Lemma stream_key_tier a t : ~ alarm_key (source_driver t) -> is_alarm_tier a t = true <-> alarm_key (stream_key a t).
Proof. intros N. unfold stream_key. destruct (is_alarm_tier a t); [|done]. split; [by eexists|done]. Qed.

Lemma process_ring u c : p_ring (process u c) = p_ring c /\ p_cold (process u c) = p_cold c.
Proof.
  unfold process. destruct (normalize _ _) as [t0|]; [|done]. destruct (match p_alarms c with Some _ => _ | None => _ end) as [a1 [t1|]]; [|done].
  cbn [p_filter]. by destruct (should_publish _ _ _) as [[]|].
Qed.
Lemma process_pending u c : ~ alarm_key (tu_source_driver u) -> pending_ok (p_pending (process u c)).
Proof.
  intros N. unfold process. destruct (normalize _ _) as [t|] eqn:E; [|done]. apply normalize_source in E.
  destruct (match p_alarms c with Some _ => _ | None => _ end) as [a1 [t'|]] eqn:Ev; [|done].
  assert (source_driver t' = source_driver t) as Es.
  { destruct (p_alarms c) as [e|]; [|by injection Ev as _ <-]. destruct (evaluate e t) as [e' r] eqn:X.
    injection Ev as _ ->. by eapply evaluate_source. }
  cbn [p_filter]. destruct (should_publish _ _ _) as [[[] flt]|]; try done. simpl. apply stream_key_tier. by rewrite Es, E.
Qed.

Lemma consumer_tier depth alarms st c :
  consumer_reachable depth alarms st c -> tier_ok (p_ring c) /\ pending_ok (p_pending c).
Proof.
  induction 1 as [|c c' _ [T P] St]; [by split|].
  destruct St as [u D Pn Nu|D|n|i tag ring cold r Ni E]; cbn [p_ring p_pending].
  - split; [by rewrite (proj1 (process_ring u c))|by apply process_pending].
  - unfold attempt. destruct (p_pending c) as [[[key tag] alarm]|] eqn:Pn; [|by rewrite Pn].
    destruct (mgr_push _ _ _ _ _ _) as [[ring cold] r] eqn:M. apply mgr_push_tier in M as [M _]; [|done|done].
    destruct r as [|[]]; split; try done; by rewrite Pn.
  - split; [by apply drain_tier|done].
  - split; [|done]. by eapply mgr_push_tier in E as [E _]; [| |split; [discriminate|done]].
Qed.

(** C8: as long as no driver instance is named like an alarm stream, in every interleaving of the consumer with the
    dispatcher's drains and the system tags every alarm-tier stream is a backpressure buffer from which nothing is ever
    evicted, every other stream is not, and a push to an alarm-tier stream never spills into the cold store: it goes in
    or is retried. *)
Theorem alarm_samples_never_evicted depth alarms st c :
  consumer_reachable depth alarms st c ->
  (forall k b, dict_get k (buffers (p_ring c)) = Some b ->
     (is_alarm_stream b = true <-> alarm_key k) /\ (alarm_key k -> evicted_count b = 0)) /\
  (forall key tag, p_pending c = Some (key, tag, true) -> p_dead c = None ->
     p_cold (attempt c) = p_cold c /\
     (p_pending (attempt c) = p_pending c \/ p_pending (attempt c) = None)).
Proof.
  intros R%consumer_tier. destruct R as [T P]. split.
  - intros k b G. destruct (T k b G) as [T1 T2]. split; [done|]. intros A. by apply T2, T1.
  - intros key tag Pn D. unfold attempt. rewrite Pn in *. destruct (mgr_push _ _ _ _ _ _) as [[ring cold] r] eqn:M.
    apply mgr_push_tier in M as [_ M]; [|done|done]. rewrite M by done. destruct r as [|[]]; by auto.
Qed.
End Consumer.

(** ** Witnesses and traces *)

Definition demo_rule_high : AlarmRule :=
  {| ar_tag_id := "plc/temp"; high := Some (NInt 80); high_high := None; low := None; low_low := None;
     rate_of_change_per_second := None |}.
Definition demo_update (z : Z) : TagUpdate :=
  {| tu_tag_id := "plc/temp"; tu_timestamp := 0; tu_value := VInt z; tu_quality := GOOD; tu_source_driver := "plc";
     tu_source_address := "40001"; tu_source_timestamp := None; tu_metadata := [] |}.
Definition demo_consumer0 : consumer (S := list UnifiedTag) :=
  {| p_filter := ∅; p_alarms := Some (make_engine {["plc/temp" := demo_rule_high]}); p_latest := []; p_ring := make_manager 1;
     p_cold := []; p_pending := None; p_dead := None |}.
Definition demo_evict (k : string) (t : UnifiedTag) (l : list UnifiedTag) : list UnifiedTag * res unit := (l ++ [t], Ok tt).
(** One alarming sample in, a second one waiting for room. *)
Definition demo_consumer : consumer := process [] (demo_update 95) (attempt (Some demo_evict) (process [] (demo_update 90) demo_consumer0)).

Lemma string_app_length (a b : string) : String.length (a ++ b) = (String.length a + String.length b)%nat.
Proof. induction a as [|c a IH]; simpl; [done|]. by rewrite IH. Qed.
Lemma short_not_alarm_key d : (String.length d < 7)%nat -> ~ alarm_key d.
Proof. intros L [p ->]. rewrite string_app_length in L. simpl in L. lia. Qed.

Lemma alarm_samples_never_evicted_witness :
  (forall k b, dict_get k (buffers (p_ring demo_consumer)) = Some b ->
     (is_alarm_stream b = true <-> alarm_key k) /\ (alarm_key k -> evicted_count b = 0)) /\
  (forall key tag, p_pending demo_consumer = Some (key, tag, true) -> p_dead demo_consumer = None ->
     p_cold (attempt (Some demo_evict) demo_consumer) = p_cold demo_consumer /\
     (p_pending (attempt (Some demo_evict) demo_consumer) = p_pending demo_consumer \/
      p_pending (attempt (Some demo_evict) demo_consumer) = None)).
Proof.
  apply (alarm_samples_never_evicted (Some demo_evict) [] 1 (Some (make_engine {["plc/temp" := demo_rule_high]})) [] demo_consumer).
  unfold demo_consumer. eapply consumer_next; [eapply consumer_next; [eapply consumer_next; [apply consumer_init|]|]|].
  - apply (step_process _ _ _ (demo_update 90)); [reflexivity|reflexivity|apply short_not_alarm_key; simpl; lia].
  - apply step_attempt. vm_compute. reflexivity.
  - apply (step_process _ _ _ (demo_update 95)); [vm_compute; reflexivity|vm_compute; reflexivity|apply short_not_alarm_key; simpl; lia].
Defined.
(** The second alarming sample waits; the first stays in its stream. *)
Example full_alarm_stream_waits :
  p_pending (attempt (Some demo_evict) demo_consumer) = p_pending demo_consumer /\
  option_map (fun b => zlen (buffer b)) (dict_get "plc::alarm" (buffers (p_ring (attempt (Some demo_evict) demo_consumer)))) = Some 1.
Proof. vm_compute. done. Qed.

(** An integer beyond the range of binary64 with a scaling configured raises in
    [normalize] and ends the consumer for every driver. *)
Definition demo_scaled : dict TagPipelineConfig :=
  [("plc/temp", {| pc_scaling := Some {| scale := NInt 1; offset := NInt 0 |}; pc_deadband := None; pc_engineering_unit := None |})].
Example huge_integer_kills_pipeline :
  p_dead (process demo_scaled (demo_update (2 ^ 1024)) demo_consumer0) = Some OverflowError.
Proof. vm_compute. reflexivity. Qed.

Example registry_has_all_types : rmap (fun r => bool_decide (r = list_to_set driver_types)) build_registry = Ok true.
Proof. vm_compute. reflexivity. Qed.
(* ===== verification/FleetDb.v ===== *)
(** * The fleet manager's database (src/xedge/fleet/db_models.py)

    The tables as finite maps and lists, and transactions.  A transaction reads
    the committed tables once, computes, and applies its writes when it commits:
    PostgreSQL's READ COMMITTED isolation does not lock the rows a plain SELECT
    returns, so the tables may have changed between the two. *)

From S2P Require Import Prelude PyFloat PyDict PyTime.

(** Certificate serial numbers are kept as the integers whose decimal text the
    columns hold.  Tenant and user ids.  A tenant id travels as the text [str(id)] and comes
    back through [uuid.UUID]; the two are inverse and only such texts reach the
    methods, so the id itself stands for both. *)
Abbreviation uuid := Z.
Abbreviation datetime := Z.

Record Tenant := MkTenant { tn_id : uuid; tn_name : string; tn_created_at : datetime }.
Record Device := MkDevice {
  device_id : string;
  tenant_id : uuid;
  display_name : option string;
  token_hash : string;
  registered_at : datetime;
  agent_version : option string;
  heartbeat_interval_seconds : pfloat;
  last_seen_at : option datetime;
  driver_count : option Z;
  uptime_seconds : option pfloat;
  last_config_apply_json : option (dict json);
  pending_config_json : option (dict json);
  pending_config_version : Z;
  cert_serial_number : option Z;
  cert_not_after : option datetime;
  serial_number : option string;
  make : option string;
  protocol : option string;
  hardware_firmware_version : option string }.
Record JoinToken := MkJoinToken {
  jt_token_hash : string;
  jt_tenant_id : uuid;
  jt_device_id : string;
  jt_created_at : datetime;
  jt_expires_at : datetime;
  jt_consumed_at : option datetime;
  jt_revoked_at : option datetime;
  jt_revoked_by : option string }.
Record FleetUser := MkFleetUser {
  us_id : uuid;
  us_tenant_id : uuid;
  us_username : string;
  us_password_hash : string;
  us_role : string;
  us_created_at : datetime }.
Record FleetSession := MkFleetSession {
  se_token_hash : string;
  se_user_id : uuid;
  se_created_at : datetime;
  se_expires_at : datetime }.
Record FleetAuditLogEntry := MkFleetAuditLogEntry {
  au_id : Z;
  au_tenant_id : uuid;
  au_created_at : datetime;
  au_actor : string;
  au_event : string;
  au_details : dict json }.
(** [apply_success] and [apply_error] hold what the device reported, [JNull]
    for NULL; the database accepts a boolean and a text. *)
Record DeviceConfigHistory := MkDeviceConfigHistory {
  ch_id : Z;
  ch_tenant_id : uuid;
  ch_device_id : string;
  ch_config_version : Z;
  ch_config_json : dict json;
  ch_pushed_at : datetime;
  ch_pushed_by : string;
  ch_applied_at : option datetime;
  ch_apply_success : json;
  ch_apply_error : json }.
Record DeviceCertificateHistory := MkDeviceCertificateHistory {
  ce_id : Z;
  ce_tenant_id : uuid;
  ce_device_id : string;
  ce_serial_number : Z;
  ce_not_before : datetime;
  ce_not_after : datetime;
  ce_issued_at : datetime;
  ce_reason : string }.

(** A history table is its rows in insertion order; [id] is the position a
    sequence gave the row. *)
Record DB := MkDB {
  tenants : gmap uuid Tenant;
  devices : gmap string Device;
  join_tokens : gmap string JoinToken;
  fleet_users : gmap uuid FleetUser;
  fleet_sessions : gmap string FleetSession;
  fleet_audit_log : list FleetAuditLogEntry;
  config_history : list DeviceConfigHistory;
  certificate_history : list DeviceCertificateHistory }.
Definition empty_db : DB := MkDB ∅ ∅ ∅ ∅ ∅ [] [] [].

Definition set_devices (m : gmap string Device) (db : DB) : DB :=
  MkDB (tenants db) m (join_tokens db) (fleet_users db) (fleet_sessions db) (fleet_audit_log db) (config_history db) (certificate_history db).
Definition set_join_tokens (m : gmap string JoinToken) (db : DB) : DB :=
  MkDB (tenants db) (devices db) m (fleet_users db) (fleet_sessions db) (fleet_audit_log db) (config_history db) (certificate_history db).
Definition set_tenants (m : gmap uuid Tenant) (db : DB) : DB :=
  MkDB m (devices db) (join_tokens db) (fleet_users db) (fleet_sessions db) (fleet_audit_log db) (config_history db) (certificate_history db).
Definition set_users (m : gmap uuid FleetUser) (db : DB) : DB :=
  MkDB (tenants db) (devices db) (join_tokens db) m (fleet_sessions db) (fleet_audit_log db) (config_history db) (certificate_history db).
Definition set_sessions (m : gmap string FleetSession) (db : DB) : DB :=
  MkDB (tenants db) (devices db) (join_tokens db) (fleet_users db) m (fleet_audit_log db) (config_history db) (certificate_history db).
Definition set_audit (l : list FleetAuditLogEntry) (db : DB) : DB :=
  MkDB (tenants db) (devices db) (join_tokens db) (fleet_users db) (fleet_sessions db) l (config_history db) (certificate_history db).
Definition set_config_history (l : list DeviceConfigHistory) (db : DB) : DB :=
  MkDB (tenants db) (devices db) (join_tokens db) (fleet_users db) (fleet_sessions db) (fleet_audit_log db) l (certificate_history db).
Definition set_certificate_history (l : list DeviceCertificateHistory) (db : DB) : DB :=
  MkDB (tenants db) (devices db) (join_tokens db) (fleet_users db) (fleet_sessions db) (fleet_audit_log db) (config_history db) l.

(** ** Row writes and their constraints *)

(** UPDATE of the row a transaction loaded, by primary key. *)
Definition update_device (k : string) (f : Device -> Device) (db : DB) : res DB :=
  match devices db !! k with
  | Some d => Ok (set_devices (<[k := f d]> (devices db)) db)
  | None => Raise StaleDataError
  end.
Definition update_join_token (k : string) (f : JoinToken -> JoinToken) (db : DB) : res DB :=
  match join_tokens db !! k with
  | Some t => Ok (set_join_tokens (<[k := f t]> (join_tokens db)) db)
  | None => Raise StaleDataError
  end.
(** The foreign key on [tenants.id]. *)
Definition tenant_exists (t : uuid) (db : DB) : bool := bool_decide (is_Some (tenants db !! t)).
Definition insert_join_token (t : JoinToken) (db : DB) : res DB :=
  raise_if negb (tenant_exists (jt_tenant_id t) db) || bool_decide (is_Some (join_tokens db !! jt_token_hash t)) with IntegrityError;
  Ok (set_join_tokens (<[jt_token_hash t := t]> (join_tokens db)) db).
(** INSERT ... ON CONFLICT (device_id) DO UPDATE. *)
Definition upsert_device (row : Device) (f : Device -> Device) (db : DB) : res DB :=
  match devices db !! device_id row with
  | Some d => Ok (set_devices (<[device_id row := f d]> (devices db)) db)
  | None =>
      raise_if negb (tenant_exists (tenant_id row) db) with IntegrityError;
      Ok (set_devices (<[device_id row := row]> (devices db)) db)
  end.
(** The unique index on (device_id, config_version) and both foreign keys. *)
Definition same_version (d : string) (v : Z) (h : DeviceConfigHistory) : bool :=
  String.eqb (ch_device_id h) d && (ch_config_version h =? v).
Definition insert_config_history (h : Z -> DeviceConfigHistory) (db : DB) : res DB :=
  let row := h (zlen (config_history db) + 1) in
  raise_if negb (tenant_exists (ch_tenant_id row) db)
           || negb (bool_decide (is_Some (devices db !! ch_device_id row)))
           || existsb (same_version (ch_device_id row) (ch_config_version row)) (config_history db) with IntegrityError;
  Ok (set_config_history (config_history db ++ [row]) db).
Definition insert_certificate_history (h : Z -> DeviceCertificateHistory) (db : DB) : res DB :=
  let row := h (zlen (certificate_history db) + 1) in
  raise_if negb (tenant_exists (ce_tenant_id row) db)
           || negb (bool_decide (is_Some (devices db !! ce_device_id row))) with IntegrityError;
  Ok (set_certificate_history (certificate_history db ++ [row]) db).
Definition insert_audit (e : Z -> FleetAuditLogEntry) (db : DB) : res DB :=
  let row := e (zlen (fleet_audit_log db) + 1) in
  raise_if negb (tenant_exists (au_tenant_id row) db) with IntegrityError;
  Ok (set_audit (fleet_audit_log db ++ [row]) db).

(** ** Transactions *)

(** What PostgreSQL and its driver decide: whether the written values can be
    stored (a lost connection, an integer beyond its column, a NUL in a text),
    how a JSON value binds to an integer parameter, and the collation that
    ORDER BY uses. *)
Class Database := {
  commit : DB -> DB -> res unit;
  bind_int : json -> res Z;
  text_leb : string -> string -> bool }.

(** A transaction on the tables it reads: its result and the writes it applies
    when it commits, or the exception that rolls it back. *)
Definition Tx (A : Type) : Type := DB -> res (A * (DB -> res DB)).

Section Exec.
Context `{Database}.
(** [writes] applied at commit: all of them or none. *)
Definition apply_writes {A} (db : DB) (r : res (A * (DB -> res DB))) : DB * res A :=
  match r with
  | Ok (a, w) =>
      match (let* db' := w db in let* _ := commit db db' in Ok db') with
      | Ok db' => (db', Ok a)
      | Raise e => (db, Raise e)
      end
  | Raise e => (db, Raise e)
  end.
(** A transaction that runs alone ... *)
Definition exec {A} (t : Tx A) : SR DB A := fun db => apply_writes db (t db).
(** ... and one that commits on tables other than those it read. *)
Definition exec_stale {A} (t : Tx A) (snapshot : DB) : SR DB A := fun db => apply_writes db (t snapshot).

Lemma exec_cases {A} (t : Tx A) snapshot db db' r :
  exec_stale t snapshot db = (db', r) ->
  (exists a w, t snapshot = Ok (a, w) /\ w db = Ok db' /\ commit db db' = Ok tt /\ r = Ok a) \/
  (db' = db /\ exists e, r = Raise e).
Proof.
  unfold exec_stale, apply_writes. destruct (t snapshot) as [[a w]|e]; [|intros [= <- <-]; eauto].
  destruct (w db) as [d|e] eqn:W; simpl; [|intros [= <- <-]; eauto].
  destruct (commit db d) as [[]|e] eqn:C; simpl; intros [= <- <-]; [|eauto]. left. by exists a, w.
Qed.
Lemma exec_ok {A} (t : Tx A) db db' a :
  exec t db = (db', Ok a) -> exists w, t db = Ok (a, w) /\ w db = Ok db' /\ commit db db' = Ok tt.
Proof. intros E. apply exec_cases in E as [(b & w & T & W & C & [= ->])|(_ & e & [=])]. by exists w. Qed.
Lemma exec_raises {A} (t : Tx A) db db' e : exec t db = (db', Raise e) -> db' = db.
Proof. intros E. apply exec_cases in E as [(b & w & _ & _ & _ & [=])|[-> _]]. done. Qed.
Lemma exec_commits {A} (t : Tx A) db db' a w :
  t db = Ok (a, w) -> w db = Ok db' -> commit db db' = Ok tt -> exec t db = (db', Ok a).
Proof. unfold exec, apply_writes. intros -> W C. rewrite W. simpl. by rewrite C. Qed.
End Exec.
Definition require_device_token (device authorization : string) : M unit :=
  let! ok := run_query (verify_token device (bearer_value authorization)) in ensure 401 ok.
Definition device_heartbeat (device authorization : string) (agent : option string) (count : option Z) (uptime : option pfloat)
    (last_config_apply : option (dict json)) (v : Env) : M reply :=
  let! _ := require_device_token device authorization in
  let! _ := run_tx (heartbeat device agent count uptime last_config_apply (e_now v)) in
  let! pending := run_tx (take_pending_config device) in
  sret (RHeartbeat pending).
Definition rotate_certificate (device authorization csr_pem : string) (v : Env) : M reply :=
  let! _ := require_device_token device authorization in
  let! c := signed csr_pem device in
  let! tenant := run_tx (record_certificate_issued device (c_serial c) (c_not_before c) (c_not_after c) "rotation" (e_now v)) in
  let! _ := match tenant with
    | None => sret tt
    | Some t => run_tx (audit_record t device "cert.rotated" [("serial_number", JStr (pretty (c_serial c)))] (e_now v))
    end in
  sret (RCertificate (c_pem c)).
End Handlers.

What the task requires
Working from the entries above, find every line in which the word "UnifiedTag" occurs and copy it.

Output for this task
Definition demo_consumer0 : consumer (S := list UnifiedTag) :=
Definition demo_evict (k : string) (t : UnifiedTag) (l : list UnifiedTag) : list UnifiedTag * res unit := (l ++ [t], Ok tt).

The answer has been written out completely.